WHAT NEEDS TO BE DONE
In the entries that follow, the line with "json_tree p.2]) kv)" opens the range and the line with "demo_verify (demo_issue (JObj" closes it; repeat that range exactly, both lines included.

DATA EXCERPTS
(** C25: a process started in local mode takes the tokens it mints for their users; started in
    supabase mode with an issuer of its own it refuses them, and in either mode every token it takes
    carries its issuer, which is never empty.  PyJWT is assumed to return the claims that were
    encoded as long as they are current and of the issuer asked for, and none of another issuer. *)
Theorem tokens_of_the_issuer (jwt_encode : json → string) (jwt_decode : string → string → option PyJson.pydict)
  (json_text : json → string) (audience : string) (clock : Z) s s' :
  construct s = Ok s' →
  (∀ token issuer claims, jwt_decode token issuer = Some claims → obj_get claims "iss" = Some (JStr issuer)) →
  (∀ claims issuer, current audience clock claims → obj_get claims "iss" = Some (JStr issuer) →
     jwt_decode (jwt_encode (JObj claims)) issuer = Some claims) →
  (∀ claims issuer, obj_get claims "iss" ≠ Some (JStr issuer) → jwt_decode (jwt_encode (JObj claims)) issuer = None) →
  let accepts := get_current_user jwt_decode json_text (supabase_jwt_issuer s') in
  ∃ issuer, supabase_jwt_issuer s' = Some issuer ∧ issuer ≠ EmptyString ∧
    (auth_mode s' = "local" → issuer = LOCAL_JWT_ISSUER) ∧
    (∀ token user, accepts (Some token) = Ok user →
       ∃ claims, jwt_decode token issuer = Some claims ∧ obj_get claims "iss" = Some (JStr issuer) ∧
         obj_get claims "sub" = Some (au_id user)) ∧
    (∀ u email seconds t, clock < t / 1000000 + seconds →
       accepts (Some (mint_access_token jwt_encode audience u email seconds t)) =
       if String.eqb issuer LOCAL_JWT_ISSUER then Ok (mk_user (JStr (uuid_str u)) (JStr email))
       else Raise (unauthorized "invalid or expired token")).
Proof.
  intros Hs Hiss Hdec Hno. destruct (issuer_nonempty s s' Hs) as (issuer & Hi & Hne & Hstrip & Hl).
  cbv zeta. exists issuer. split_and!; [done..| |].
  - intros token user. unfold get_current_user, _decode_supabase_jwt, _required_jwt_issuer. rewrite Hi.
    change (default EmptyString (Some issuer)) with issuer. rewrite Hstrip. apply String.eqb_neq in Hne. rewrite Hne.
    cbn. destruct (jwt_decode token issuer) as [claims|] eqn:Hd; [|done]. cbn.
    unfold PyJson.dict_get. destruct (obj_get claims "sub") as [sub|] eqn:Hsub; [|done]. cbn.
    destruct (PyJson.truthy sub); [|done]. cbn. destruct (uuid_parse _); [|done]. intros [= <-].
    exists claims. split_and!; [done|by apply (Hiss token)|done].
  - intros u email secs t Hexp. unfold get_current_user, _decode_supabase_jwt, _required_jwt_issuer. rewrite Hi.
    change (default EmptyString (Some issuer)) with issuer. rewrite Hstrip. apply String.eqb_neq in Hne. rewrite Hne.
    unfold mint_access_token. destruct (String.eqb_spec issuer LOCAL_JWT_ISSUER) as [->|Hn].
    + assert (Ht : String.eqb (uuid_str u) EmptyString = false) by (by destruct u).
      cbn. rewrite Hdec; [|split; [done|by eexists]|done].
      cbn. unfold PyJson.dict_get. cbn. rewrite Ht. cbn. by rewrite uuid_parse_str.
    + cbn. rewrite Hno; [done|]. cbn. intros [= <-]. by apply Hn.
Qed.

(** ** Witnesses *)

Definition demo_settings : AppSettings :=
{| environment := " Staging";
   database_url := [mk_url_host (Some "owner") (Some "0wner%21secret")];
   app_database_url := [mk_url_host (Some "app_runtime.abcdefghijklmnopqrst") (Some "r%75ntime-secret")];
   supabase_jwt_secret := "0123456789abcdefghijklmnopqrstuvwxyz";
   supabase_jwt_issuer := None; auth_mode := "LOCAL "; allow_local_auth_in_production := false;
   cors_allow_origins := ["https://app.example.org"] |}.

(** a quoting and a reading of SQL: the code of the template and its arguments *)
Definition demo_format (template : string) (params : list string) : option string :=
Some (uuid_str (encode (template, params))).
Definition demo_parse (t : string) : option sql :=
match uuid_parse t ≫= decode (A := string * list string) with
| Some ("CREATE ROLE %I LOGIN PASSWORD %L", [u; p]) => Some (CREATE_ROLE u p)
| Some ("ALTER ROLE %I WITH LOGIN PASSWORD %L", [u; p]) => Some (ALTER_ROLE u p)
| Some ("GRANT CONNECT ON DATABASE %I TO %I", [d; u]) => Some (GRANT_CONNECT d u)
| _ => None
end.
Lemma demo_quotes : quotes demo_format demo_parse.
Proof.
  split; intros a b; eexists; (split; [reflexivity|]); (split; [by destruct (encode _)|]);
    unfold demo_parse; rewrite uuid_parse_str; cbn [mbind option_bind]; by rewrite decode_encode.
Qed.
(** [make_url] of the two URLs below *)
Definition demo_make_url (dsn : string) : result exn (option string * option string) :=
if String.eqb dsn "postgresql://owner:pw1@db/app" then Ok (Some "owner", Some "pw1")
else if String.eqb dsn "postgresql://app_runtime:pw2@db/app" then Ok (Some "app_runtime", Some "pw2")
else Raise (ValueError "could not parse the URL").
Definition demo_cluster (powerful : bool) : Cluster :=
mk_cluster {[ "app_runtime" := mk_role true (Some "app_runtime") powerful false false false ]} ∅.

Lemma runtime_role_powerless_witness :
  (provision_from_env demo_make_url demo_format demo_parse (λ _, Ok ()) (λ _, true) (Some "app")
     (Some "postgresql+asyncpg://owner:pw1@db/app") (Some "postgresql+asyncpg://app_runtime:pw2@db/app")
     (demo_cluster false)).1 = Ok () ∧
  harmless (demo_cluster true) (provision_from_env demo_make_url demo_format demo_parse (λ _, Ok ()) (λ _, true)
    (Some "app") (Some "postgresql+asyncpg://owner:pw1@db/app")
    (Some "postgresql+asyncpg://app_runtime:pw2@db/app") (demo_cluster true)).2.
Proof.
  split.
  - refine (proj2 (proj2 (runtime_role_powerless demo_make_url demo_format demo_parse (λ _, Ok ()) (λ _, true) (Some "app")
      (Some "postgresql+asyncpg://owner:pw1@db/app") (Some "postgresql+asyncpg://app_runtime:pw2@db/app")
      (demo_cluster false) demo_quotes)) _ _ "app_runtime" "pw2" (Some "owner", Some "pw1") eq_refl _ eq_refl _ _ _ _ _).
    1,2,5: by vm_compute. 1,2: by vm_compute.
    split_and!; [done|done|by exists "app"|]. intros r Hr. vm_compute in Hr. injection Hr as <-. reflexivity.
  - exact (proj1 (runtime_role_powerless demo_make_url demo_format demo_parse (λ _, Ok ()) (λ _, true) (Some "app")
      (Some "postgresql+asyncpg://owner:pw1@db/app") (Some "postgresql+asyncpg://app_runtime:pw2@db/app")
      (demo_cluster true) demo_quotes)).
Defined.

(** values as trees, to give each a code *)
Fixpoint json_tree (j : json) : gen_tree (bool + Z * nat + string) :=
match j with
| JNull => GenNode 0 []
| JBool b => GenLeaf (inl (inl b))
| JNum m e => GenLeaf (inl (inr (m, e)))
| JStr s => GenLeaf (inr s)
| JList l => GenNode 1 (map json_tree l)
| JObj kv => GenNode 2 (map (λ p, GenNode 3 [GenLeaf (inr p.1); json_tree p.2]) kv)
end.
Fixpoint tree_json (t : gen_tree (bool + Z * nat + string)) : json :=
match t with
| GenLeaf (inl (inl b)) => JBool b
| GenLeaf (inl (inr (m, e))) => JNum m e
| GenLeaf (inr s) => JStr s
| GenNode 1 l => JList (map tree_json l)
| GenNode 2 l => JObj (map (λ t, match t with
                             | GenNode _ [GenLeaf (inr k); v] => (k, tree_json v)
                             | _ => (EmptyString, JNull)
                             end) l)
| _ => JNull
end.
Lemma tree_json_tree : ∀ j, tree_json (json_tree j) = j.
Proof.
  fix IH 1. intros [| | | |l|kv]; cbn; try done; f_equal.
  - induction l as [|j l IHl]; cbn; [done|]. f_equal; [apply IH|exact IHl].
  - induction kv as [|[k v] kv IHkv]; cbn; [done|]. f_equal; [by rewrite IH|exact IHkv].
Qed.

(** claims are encoded by their code, and returned when their issuer is the one asked for *)
Definition demo_issue (claims : json) : string := uuid_str (encode (json_tree claims)).
Definition demo_verify (token issuer : string) : option PyJson.pydict :=
match tree_json <$> (uuid_parse token ≫= decode) with
| Some (JObj claims) =>
    match obj_get claims "iss" with
    | Some (JStr i) => if String.eqb i issuer then Some claims else None
    | _ => None
    end
| _ => None
end.
Lemma demo_verify_issue claims issuer :
  demo_verify (demo_issue (JObj claims)) issuer =
  match obj_get claims "iss" with
  | Some (JStr i) => if String.eqb i issuer then Some claims else None
  | _ => None
  end.
Proof.
  unfold demo_verify, demo_issue. rewrite uuid_parse_str. cbn [mbind option_bind]. rewrite decode_encode.
  cbn [fmap option_fmap option_map]. by rewrite tree_json_tree.
Qed.

Lemma settings_fail_closed_witness :
  construct demo_settings = Ok (started demo_settings) ∧ startup_ok demo_settings ∧
  supabase_jwt_issuer (started demo_settings) = Some LOCAL_JWT_ISSUER ∧
  construct (demo_settings <| app_database_url := [mk_url_host (Some "owner") (Some "runtime")] |>) =
    Raise (ValueError "APP_DATABASE_URL must use the canonical app_runtime role").
Proof.
  assert (H : construct demo_settings = Ok (started demo_settings)) by (vm_compute; reflexivity).
  split; [exact H|]. split; [exact (proj1 (proj1 (settings_fail_closed demo_settings _) H))|].
  split; vm_compute; reflexivity.
Defined.

Lemma tokens_of_the_issuer_witness :
  get_current_user demo_verify (λ _, EmptyString) (supabase_jwt_issuer (started demo_settings))
    (Some (mint_access_token demo_issue "authenticated" 7 "ann@example.org" 3600 5000000)) =
  Ok (mk_user (JStr (uuid_str 7)) (JStr "ann@example.org")).
Proof.
  assert (H : construct demo_settings = Ok (started demo_settings)) by (vm_compute; reflexivity).
  destruct (tokens_of_the_issuer demo_issue demo_verify (λ _, EmptyString) "authenticated" 100 demo_settings
    (started demo_settings) H) as (issuer & Hi & _ & Hl & _ & Hm).
  - intros token issuer claims. unfold demo_verify. destruct (tree_json <$> _) as [[]|]; try done.
    destruct (obj_get kv "iss") as [[]|] eqn:Hk; try done. destruct (String.eqb_spec s issuer); [|done].
    intros [= <-]. by subst.
  - intros claims issuer _ Hi. rewrite demo_verify_issue, Hi. by rewrite String.eqb_refl.
  - intros claims issuer Hn. rewrite demo_verify_issue. destruct (obj_get claims "iss") as [[]|]; try done.
    destruct (String.eqb_spec s issuer); [by subst|done].
  - rewrite Hm by (vm_compute; reflexivity). by rewrite (Hl eq_refl).
Defined.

THE COMPLETED TASK
| JObj kv => GenNode 2 (map (λ p, GenNode 3 [GenLeaf (inr p.1); json_tree p.2]) kv)
end.
Fixpoint tree_json (t : gen_tree (bool + Z * nat + string)) : json :=
match t with
| GenLeaf (inl (inl b)) => JBool b
| GenLeaf (inl (inr (m, e))) => JNum m e
| GenLeaf (inr s) => JStr s
| GenNode 1 l => JList (map tree_json l)
| GenNode 2 l => JObj (map (λ t, match t with
                             | GenNode _ [GenLeaf (inr k); v] => (k, tree_json v)
                             | _ => (EmptyString, JNull)
                             end) l)
| _ => JNull
end.
Lemma tree_json_tree : ∀ j, tree_json (json_tree j) = j.
Proof.
  fix IH 1. intros [| | | |l|kv]; cbn; try done; f_equal.
  - induction l as [|j l IHl]; cbn; [done|]. f_equal; [apply IH|exact IHl].
  - induction kv as [|[k v] kv IHkv]; cbn; [done|]. f_equal; [by rewrite IH|exact IHkv].
Qed.

(** claims are encoded by their code, and returned when their issuer is the one asked for *)
Definition demo_issue (claims : json) : string := uuid_str (encode (json_tree claims)).
Definition demo_verify (token issuer : string) : option PyJson.pydict :=
match tree_json <$> (uuid_parse token ≫= decode) with
| Some (JObj claims) =>
    match obj_get claims "iss" with
    | Some (JStr i) => if String.eqb i issuer then Some claims else None
    | _ => None
    end
| _ => None
end.
Lemma demo_verify_issue claims issuer :
  demo_verify (demo_issue (JObj claims)) issuer =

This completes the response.